As if that wasn’t enough, Typhoon fighter jets and military helicopters will be in our skies, just to deter those terrorists that have no aerial power in their own countries, but of course have full capabilities to breach British aerospace. Add the cherry on top of the cake is of course the surface to air missiles that will be placed on top of residential blocks. While this may make that xenophobic, patriotic, Falkland war loving Brit feel safer at night, those with a little more sense and self-consciousness will move beyond inherited jingoism to feelings of caution, worry and dismay at the need to deploy such capacities for destruction to fight an enemy that at his worst operates using over the counter chemicals cooked in basements with crude equipment. The notion that such enemies can be fought with full military might is not only erroneous, as the Afghani resistance proves daily, it also evokes the great satire of Team America, Trey Parker and Matt Stones scathing critique of over-militarised responses to terrorist threats.

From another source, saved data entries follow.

(** * Procedural locomotion: the character update and the skeleton derivation

  A shallow embedding of the two character classes of the repository,
  [InteractiveCharacter] (src/interactive_animation_demo.py) and
  [ProceduralCharacter] (src/standalone_animation_demo.py), followed by the
  properties of the specification that concern them.

  Numbers.  Python's [float] is modelled by the real numbers [R]: every
  arithmetic operation, [math.sin], [math.cos], [math.sqrt] is read as the
  exact real operation.  Rounding, overflow, infinities and NaN are outside
  the model.  [math.pi] is the real number [PI]. *)

From Stdlib Require Import Reals Lra Lia List String Bool ZArith.
Import ListNotations.

Open Scope R_scope.

(** ** The numeric helpers the two files take from [math] and [numpy] *)

Module Np.

(** A numpy array of shape (2,). *)
Definition vec2 : Type := (R * R)%type.

Definition vadd (a b : vec2) : vec2 := (fst a + fst b, snd a + snd b).
Definition vsub (a b : vec2) : vec2 := (fst a - fst b, snd a - snd b).
Definition vscale (a : vec2) (k : R) : vec2 := (fst a * k, snd a * k).
Definition vdiv (a : vec2) (k : R) : vec2 := (fst a / k, snd a / k).

(** [np.linalg.norm] of a 2-vector: the Euclidean norm. *)
Definition norm (a : vec2) : R := sqrt (fst a * fst a + snd a * snd a).

(** [np.clip x lo hi] is [minimum (maximum x lo) hi]. *)
Definition clip (x lo hi : R) : R := Rmin (Rmax x lo) hi.

(** [math.degrees] and [math.radians]. *)
Definition degrees (x : R) : R := x * (180 / PI).
Definition radians (x : R) : R := x * (PI / 180).

(** [math.atan2 y x] on the reals: the angle of the point [(x, y)], in
    (-PI, PI], and 0 at the origin. *)
Definition atan2 (y x : R) : R :=
  if Rlt_dec 0 x then atan (y / x)
  else if Rlt_dec x 0 then
    (if Rle_dec 0 y then atan (y / x) + PI else atan (y / x) - PI)
  else if Rlt_dec 0 y then PI / 2
  else if Rlt_dec y 0 then - (PI / 2)
  else 0.

(** Python's [x > y] and [x != y] on floats, as booleans. *)
Definition gtb (x y : R) : bool := if Rlt_dec y x then true else false.
Definition ltb (x y : R) : bool := if Rlt_dec x y then true else false.
Definition neqb (x y : R) : bool := if Req_dec_T x y then false else true.

End Np.

(** The dictionary returned by [get_skeleton_points]: seven named joints. *)
Record SkeletonPose : Type := mkPose {
hip : Np.vec2;
spine_top : Np.vec2;
head : Np.vec2;
left_foot : Np.vec2;
right_foot : Np.vec2;
left_hand : Np.vec2;
right_hand : Np.vec2
}.

(** ** The keyboard variant: [InteractiveCharacter] *)

Module Interactive.
Import Np.

(** The mutable attributes of the object ([__init__], lines 25-36). *)
Record InteractiveCharacter : Type := mkCharacter {
  position : vec2;
  velocity : vec2;
  rotation : R;
  lean_angle : R;
  ground_speed : R;
  time : R;
  last_rotation : R;
  input_forward : R;
  input_turn : R
}.

(** The attributes [__init__] sets once and nothing assigns afterwards
    (lines 38-54). *)
Definition max_speed : R := 3.0.
Definition acceleration : R := 8.0.
Definition turn_speed : R := 2.5.
Definition friction : R := 0.85.
Definition max_lean_angle : R := 20.0.
Definition lean_interp_speed : R := 6.0.
Definition head_pitch_amplitude : R := 10.0.
Definition head_yaw_amplitude : R := 10.0.
Definition head_oscillation_speed : R := 1.5.
Definition body_height : R := 1.8.
Definition head_size : R := 0.2.
Definition leg_length : R := 0.9.

(** The object right after [__init__]. *)
Definition init : InteractiveCharacter :=
  {| position := (0, 0); velocity := (0, 0); rotation := 0;
     lean_angle := 0; ground_speed := 0; time := 0; last_rotation := 0;
     input_forward := 0; input_turn := 0 |}.

(** Attribute assignment, one setter per attribute. *)
Definition set_position (self : InteractiveCharacter) (v : vec2) :=
  mkCharacter v (velocity self) (rotation self) (lean_angle self)
    (ground_speed self) (time self) (last_rotation self)
    (input_forward self) (input_turn self).
Definition set_velocity (self : InteractiveCharacter) (v : vec2) :=
  mkCharacter (position self) v (rotation self) (lean_angle self)
    (ground_speed self) (time self) (last_rotation self)
    (input_forward self) (input_turn self).
Definition set_rotation (self : InteractiveCharacter) (v : R) :=
  mkCharacter (position self) (velocity self) v (lean_angle self)
    (ground_speed self) (time self) (last_rotation self)
    (input_forward self) (input_turn self).
Definition set_lean_angle (self : InteractiveCharacter) (v : R) :=
  mkCharacter (position self) (velocity self) (rotation self) v
    (ground_speed self) (time self) (last_rotation self)
    (input_forward self) (input_turn self).
Definition set_ground_speed (self : InteractiveCharacter) (v : R) :=
  mkCharacter (position self) (velocity self) (rotation self)
    (lean_angle self) v (time self) (last_rotation self)
    (input_forward self) (input_turn self).
Definition set_time (self : InteractiveCharacter) (v : R) :=
  mkCharacter (position self) (velocity self) (rotation self)
    (lean_angle self) (ground_speed self) v (last_rotation self)
    (input_forward self) (input_turn self).
Definition set_last_rotation (self : InteractiveCharacter) (v : R) :=
  mkCharacter (position self) (velocity self) (rotation self)
    (lean_angle self) (ground_speed self) (time self) v
    (input_forward self) (input_turn self).
Definition set_input_forward (self : InteractiveCharacter) (v : R) :=
  mkCharacter (position self) (velocity self) (rotation self)
    (lean_angle self) (ground_speed self) (time self) (last_rotation self)
    v (input_turn self).
Definition set_input_turn (self : InteractiveCharacter) (v : R) :=
  mkCharacter (position self) (velocity self) (rotation self)
    (lean_angle self) (ground_speed self) (time self) (last_rotation self)
    (input_forward self) v.

(** [update], lines 60-64: the rotation follows the turn input. *)
Definition update_rotation (dt : R) (self : InteractiveCharacter)
  : InteractiveCharacter :=
  if neqb (input_turn self) 0 then
    let rotation_change := input_turn self * turn_speed * dt in
    let self := set_last_rotation self (rotation self) in
    set_rotation self (rotation self + rotation_change)
  else self.

(** [update], lines 66-73: the velocity the input asks for. *)
Definition target_velocity (self : InteractiveCharacter) : vec2 :=
  let cos_r := cos (rotation self) in
  let sin_r := sin (rotation self) in
  (input_forward self * cos_r * max_speed,
   input_forward self * sin_r * max_speed).

(** [update], lines 75-84: bounded acceleration toward the target, then
    friction. *)
Definition update_velocity (dt : R) (self : InteractiveCharacter)
  : InteractiveCharacter :=
  let velocity_diff := vsub (target_velocity self) (velocity self) in
  let accel_magnitude := Rmin (acceleration * dt) (norm velocity_diff) in
  let self :=
    if gtb (norm velocity_diff) 0.001 then
      let velocity_diff :=
        vscale (vdiv velocity_diff (norm velocity_diff)) accel_magnitude in
      set_velocity self (vadd (velocity self) velocity_diff)
    else self in
  set_velocity self (vscale (velocity self) friction).
(** ** Readings are optional *)

(** X23: no reading is required: a body for a stored profile that carries
    none of the systolic, diastolic, blood-sugar and haemoglobin readings
    passes validation, is classified LOW and is stored, flagged only if the
    body says so, and no alert is written. *)
Theorem snapshot_without_readings_accepted (env : Env) (body : PartialHealthMetrics.t)
    (s : State) :
  is_Some (maternalProfileStorage s !! PartialHealthMetrics.maternalProfileId body) ->
  PartialHealthMetrics.bloodPressureSystolic body = None ->
  PartialHealthMetrics.bloodPressureDiastolic body = None ->
  PartialHealthMetrics.bloodSugar body = None ->
  PartialHealthMetrics.hemoglobinLevels body = None ->
  let s' := fst (post_health_metrics env body s) in
  validateHealthMetrics body = None
  /\ assessRisk (new_metrics env body) = false
  /\ metricsStorage s' !! default (uuidv4 env 0%nat) (PartialHealthMetrics.id body)
     = Some (new_metrics env body)
  /\ HealthMetrics.isFlaggedForReview (new_metrics env body)
     = default false (PartialHealthMetrics.isFlaggedForReview body)
  /\ alertStorage s' = alertStorage s.
Proof.
  intros Hp Hs Hd Hg Hh s'. subst s'.
  assert (Hv : validateHealthMetrics body = None)
    by (unfold validateHealthMetrics; by rewrite Hs, Hd, Hg).
  assert (Hlow : assessRisk (new_metrics env body) = false)
    by (unfold assessRisk; simpl; by rewrite Hs, Hd, Hg, Hh).
  rewrite (post_health_metrics_accepted env body s Hp Hv).
  unfold recorded_metrics. rewrite Hlow. simpl.
  repeat split; try done. apply lookup_insert_eq.
Qed.

Lemma snapshot_without_readings_accepted_witness :
  metricsStorage (fst (post_health_metrics first_env body_without_readings sample_state))
    !! "m-1" = Some (new_metrics first_env body_without_readings)
  /\ alertStorage (fst (post_health_metrics first_env body_without_readings sample_state))
     = alertStorage sample_state.
Proof.
  destruct (snapshot_without_readings_accepted first_env body_without_readings sample_state)
    as (_ & _ & Hm & _ & Ha); try reflexivity.
  - by eexists.
  - split; [exact Hm | exact Ha].
Defined.

(** ** Sanitisation comes before validation *)

Lemma sanitize_field_Some (n : string) : sanitize_field (Some n) = Some (sanitizeString n).
Proof. unfold sanitize_field. simpl. by destruct (String.eqb_spec n "") as [->|_]. Qed.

The film starts with the destruction of Paris by American forces seeking to neutralise a jihadi with a suitcase. In response, missiles are fired and destruction is wrecked at comically disturbing levels. When I hear of the measures taken to keep London safe, all I can think of is that opening scene. Imagine a terrorist does make it through the net of GCHQ, Mi6, Mi5, Special Branch and the SO15’s intelligence. Does the aforementioned security infrastructure fortify London even slightly? I fail to see how. If I work on mainstream perceptions of this world, there’s some math that just doesn’t work.

Since 9/11, attacks upon Western power have come in numerous forms, but mainly suicide bombings. With the exception of car bombs, the only difference I can think of is the gunmen in Mumbai. Now, tell me how the jihadi at the gates can be taken out with a missile? I don’t think he can and I do not believe the measures of security that we will be subject to have been conceived with the quintessential “Islamist extremist” in mind. While some on the right will engage in fantasy and provide a long-list of conjecture over potential security threats that warrant such disturbing force, I think we must consider these measures as a message more than a response to need.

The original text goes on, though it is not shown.